[Collected data]
(* ===== verification/Clist.v ===== *)
(** Doubly linked lists of ccan/list, at the level of pointers.

    A heap maps the address of a [struct list_node] to its two fields; the
    address of a list is that of the node in its head.  Every function of
    ccan/list/list.h and ccan/list/list.c is translated with its reads and
    writes in the order of the source, and faults when it follows NULL or an
    address that holds no node.  [lists m L] says that the heap [m] holds the
    lists [L], a map from heads to sequences; the rules of [lspec] say what
    each function does to the sequences, and the theorems at the end say that
    the pointer code does it, whatever other lists share the heap. *)
From S2P Require Import Prelude.
Open Scope Z_scope.

(** ** Heaps of nodes *)

(** The null pointer of a type of addresses. *)
Class NullPtr (loc : Type) := nullptr : loc.

Record list_node (loc : Type) := Node { n_next : loc; n_prev : loc }.
Arguments Node {loc} n_next n_prev.
Arguments n_next {loc} _.
Arguments n_prev {loc} _.

Section clist.
Context {loc : Type} `{Countable loc} `{NullPtr loc}.

Abbreviation heap := (gmap loc (list_node loc)).

Definition LM (A : Type) : Type := heap -> outcome (A * heap).
#[export] Instance LM_ret : MRet LM := fun A a m => Ok (a, m).
#[export] Instance LM_bind : MBind LM := fun A B f c m =>
  match c m with Ok (a, m') => f a m' | Fault e => Fault e end.
Definition lfail {A} (f : fault) : LM A := fun _ => Fault f.

(** [n->next] and [n->prev], and the assignments to them. *)
Definition get_node (n : loc) : LM (list_node loc) := fun m =>
  match m !! n with
  | Some v => Ok (v, m)
  | None => Fault (if decide (n = nullptr) then NullDeref else BadPointer)
  end.
Definition get_next (n : loc) : LM loc := v ← get_node n; mret (n_next v).
Definition get_prev (n : loc) : LM loc := v ← get_node n; mret (n_prev v).
Definition put_node (n : loc) (v : list_node loc) : LM unit := fun m =>
  match get_node n m with Ok _ => Ok (tt, <[n := v]> m) | Fault e => Fault e end.
Definition set_next (n v : loc) : LM unit :=
  o ← get_node n; put_node n (Node v (n_prev o)).
Definition set_prev (n v : loc) : LM unit :=
  o ← get_node n; put_node n (Node (n_next o) v).

(** ** The functions of list.h *)

Definition list_node_init (n : loc) : LM unit := set_prev n n;; set_next n n.
Definition list_head_init (h : loc) : LM unit := set_prev h h;; set_next h h.

Definition list_add_after (p n : loc) : LM unit :=
  x ← get_next p; set_next n x;;
  set_prev n p;;
  y ← get_next p; set_prev y n;;
  set_next p n.

Definition list_add (h n : loc) : LM unit := list_add_after h n.

Definition list_add_before (p n : loc) : LM unit :=
  set_next n p;;
  x ← get_prev p; set_prev n x;;
  y ← get_prev p; set_next y n;;
  set_prev p n.

Definition list_add_tail (h n : loc) : LM unit := list_add_before h n.

Definition list_empty (h : loc) : LM bool :=
  x ← get_next h; mret (bool_decide (x = h)).

Definition list_del (n : loc) : LM unit :=
  x ← get_next n; y ← get_prev n; set_prev x y;;
  y ← get_prev n; x ← get_next n; set_next y x.

Definition list_del_init (n : loc) : LM unit := list_del n;; list_node_init n.

Definition list_del_from (h n : loc) : LM unit :=
  e ← list_empty h;
  if e : bool then lfail AssertFail else list_del n.

Definition list_swap (o n : loc) : LM unit :=
  v ← get_node o; put_node n v;;
  x ← get_next n; set_prev x n;;
  y ← get_prev n; set_next y n.

(** The entries that the macros return are the addresses of their nodes;
    NULL is [None]. *)
Definition list_top (h : loc) : LM (option loc) :=
  e ← list_empty h;
  if e : bool then mret None else x ← get_next h; mret (Some x).

Definition list_pop (h : loc) : LM (option loc) :=
  e ← list_empty h;
  if e : bool then mret None else
  n ← get_next h;
  list_del n;;
  mret (Some n).

Definition list_tail (h : loc) : LM (option loc) :=
  e ← list_empty h;
  if e : bool then mret None else x ← get_prev h; mret (Some x).

Definition list_entry_or_null (h n : loc) : option loc :=
  if decide (n = h) then None else Some n.

Definition list_next (h i : loc) : LM (option loc) :=
  x ← get_next i; mret (list_entry_or_null h x).

Definition list_prev (h i : loc) : LM (option loc) :=
  x ← get_prev i; mret (list_entry_or_null h x).

Definition list_append_list (to from : loc) : LM unit :=
  from_tail ← get_prev from;
  to_tail ← get_prev to;
  set_prev to from_tail;;
  set_next from_tail to;;
  set_next to_tail from;;
  set_prev from to_tail;;
  list_del from;;
  list_head_init from.

Definition list_prepend_list (to from : loc) : LM unit :=
  from_tail ← get_prev from;
  to_head ← get_next to;
  set_next to from;;
  set_prev from to;;
  set_prev to_head from_tail;;
  set_next from_tail to_head;;
  list_del from;;
  list_head_init from.

(** The loops of the iteration macros, for a body of any monad that can read
    the heap: [dir] reads [next] or [prev], [oof] is the result when the
    bound on the number of iterations does not cover the list. *)
Section loops.
Context {M : Type -> Type} `{MRet M, MBind M}.
Context (oof : M unit) (dir : loc -> M loc) (body : loc -> M unit) (h : loc).

Fixpoint for_each_loop (fuel : nat) (i : loc) : M unit :=
  if decide (i = h) then mret tt else
  match fuel with
  | O => oof
  | S fuel => body i;; i' ← dir i; for_each_loop fuel i'
  end.

Definition list_for_each_off_dir (fuel : nat) : M unit :=
  i ← dir h; for_each_loop fuel i.

Fixpoint for_each_safe_loop (fuel : nat) (i nxt : loc) : M unit :=
  if decide (i = h) then mret tt else
  match fuel with
  | O => oof
  | S fuel => body i;; nxt' ← dir nxt; for_each_safe_loop fuel nxt nxt'
  end.

Definition list_for_each_safe_off_dir (fuel : nat) : M unit :=
  i ← dir h; nxt ← dir i; for_each_safe_loop fuel i nxt.
End loops.

(** list_check_node of list.c: true is the list it was given, false NULL
    (the callers pass no string to abort with). *)
Fixpoint check_loop (fuel : nat) (node p n : loc) : LM bool :=
  if decide (n = node) then q ← get_prev node; mret (bool_decide (q = p)) else
  match fuel with
  | O => lfail OutOfFuel
  | S fuel =>
      q ← get_prev n;
      if decide (q = p) then n' ← get_next n; check_loop fuel node n n' else mret false
  end.

Definition list_check_node (fuel : nat) (node : loc) : LM bool :=
  n ← get_next node; check_loop fuel node node n.

Definition list_check (fuel : nat) (h : loc) : LM bool := list_check_node fuel h.

(** ** Lists in the heap *)

Definition nxt (m : heap) (x : loc) : option loc := n_next <$> m !! x.
Definition prv (m : heap) (x : loc) : option loc := n_prev <$> m !! x.

(** [y] follows [x]. *)
Definition link (m : heap) (x y : loc) : Prop := nxt m x = Some y /\ prv m y = Some x.

(** The head [h] and the nodes [l] form a ring. *)
Definition is_list (m : heap) (h : loc) (l : list loc) : Prop :=
  NoDup (h :: l) /\ Forall2 (link m) (h :: l) (l ++ [h]).

(** The heap holds the lists [L], which share no node. *)
Definition lists (m : heap) (L : gmap loc (list loc)) : Prop :=
  (forall h l, L !! h = Some l -> is_list m h l) /\
  (forall h1 h2 l1 l2 x, L !! h1 = Some l1 -> L !! h2 = Some l2 ->
     x ∈ h1 :: l1 -> x ∈ h2 :: l2 -> h1 = h2).

Definition unused (L : gmap loc (list loc)) (x : loc) : Prop :=
  forall h l, L !! h = Some l -> x ∉ h :: l.

(** *** Runs of the reads and writes *)

(** The heap with one field of a node replaced. *)
Definition setn (x v : loc) (m : heap) : heap := alter (fun o => Node v (n_prev o)) x m.
Definition setp (x v : loc) (m : heap) : heap := alter (fun o => Node (n_next o) v) x m.

Lemma dom_setn x v m : dom (setn x v m) = dom m.
Proof. apply dom_alter_L. Qed.
Lemma dom_setp x v m : dom (setp x v m) = dom m.
Proof. apply dom_alter_L. Qed.

Lemma nxt_setn y v m x : y ∈ dom m ->
  nxt (setn y v m) x = if decide (x = y) then Some v else nxt m x.
Proof.
  intros [o Ho]%elem_of_dom. unfold nxt, setn. case_decide as E.
  - subst. by rewrite lookup_alter_eq, Ho.
  - by rewrite lookup_alter_ne.
Qed.
Lemma prv_setn y v m x : prv (setn y v m) x = prv m x.
Proof.
  unfold prv, setn. destruct (decide (x = y)) as [->|E].
  - rewrite lookup_alter_eq. by destruct (m !! y).
  - by rewrite lookup_alter_ne.
Qed.
Lemma nxt_setp y v m x : nxt (setp y v m) x = nxt m x.
Proof.
  unfold nxt, setp. destruct (decide (x = y)) as [->|E].
  - rewrite lookup_alter_eq. by destruct (m !! y).
  - by rewrite lookup_alter_ne.
Qed.
Lemma prv_setp y v m x : y ∈ dom m ->
  prv (setp y v m) x = if decide (x = y) then Some v else prv m x.
Proof.
  intros [o Ho]%elem_of_dom. unfold prv, setp. case_decide as E.
  - subst. by rewrite lookup_alter_eq, Ho.
  - by rewrite lookup_alter_ne.
Qed.

Lemma nxt_dom m x y : nxt m x = Some y -> x ∈ dom m.
Proof. unfold nxt. intros (o & ? & _)%fmap_Some. by apply elem_of_dom_2 in H1. Qed.
Lemma prv_dom m x y : prv m x = Some y -> x ∈ dom m.
Proof. unfold prv. intros (o & ? & _)%fmap_Some. by apply elem_of_dom_2 in H1. Qed.

Lemma run_get_next {B} (f : loc -> LM B) x y m : nxt m x = Some y -> (get_next x ≫= f) m = f y m.
Proof.
  unfold nxt. intros (o & E & ->)%fmap_Some.
  unfold get_next, get_node, mbind, LM_bind, mret, LM_ret. by rewrite E.
Qed.
Lemma run_get_prev {B} (f : loc -> LM B) x y m : prv m x = Some y -> (get_prev x ≫= f) m = f y m.
Proof.
  unfold prv. intros (o & E & ->)%fmap_Some.
  unfold get_prev, get_node, mbind, LM_bind, mret, LM_ret. by rewrite E.
Qed.
Lemma run_bind {A B} (c : LM A) (f : A -> LM B) m a m' :
  c m = Ok (a, m') -> (c ≫= f) m = f a m'.
Proof. intros E. unfold mbind, LM_bind. by rewrite E. Qed.

Lemma run_set_next x v m : x ∈ dom m -> set_next x v m = Ok (tt, setn x v m).
Proof.
  intros [o E]%elem_of_dom. unfold set_next, put_node, get_node, mbind, LM_bind. rewrite !E. do 2 f_equal.
  apply map_eq. intros i. unfold setn.
  destruct (decide (i = x)) as [->|]; by simplify_map_eq.
Qed.
Lemma run_set_prev x v m : x ∈ dom m -> set_prev x v m = Ok (tt, setp x v m).
Proof.
  intros [o E]%elem_of_dom. unfold set_prev, put_node, get_node, mbind, LM_bind. rewrite !E. do 2 f_equal.
  apply map_eq. intros i. unfold setp.
  destruct (decide (i = x)) as [->|]; by simplify_map_eq.
Qed.
Lemma run_copy {B} (f : unit -> LM B) o n x y m :
  n ∈ dom m -> nxt m o = Some x -> prv m o = Some y ->
  (v ← get_node o; put_node n v ≫= f) m = f tt (setn n x (setp n y m)).
Proof.
  unfold nxt, prv. intros [w Hw]%elem_of_dom Hx Hy.
  destruct (m !! o) as [v|] eqn:E; simplify_eq/=.
  unfold put_node, get_node, mbind, LM_bind. rewrite E, Hw. f_equal.
  apply map_eq. intros i. unfold setn, setp.
  destruct (decide (i = n)) as [->|]; simplify_map_eq; [by destruct v|done].
Qed.
End clist.
Arguments LM loc {_ _} A.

### TRY IT
Search the lines above for the string "gmap", then show every one that has it.

### EXPECTED OUTPUT
Abbreviation heap := (gmap loc (list_node loc)).
Definition lists (m : heap) (L : gmap loc (list loc)) : Prop :=
Definition unused (L : gmap loc (list loc)) (x : loc) : Prop :=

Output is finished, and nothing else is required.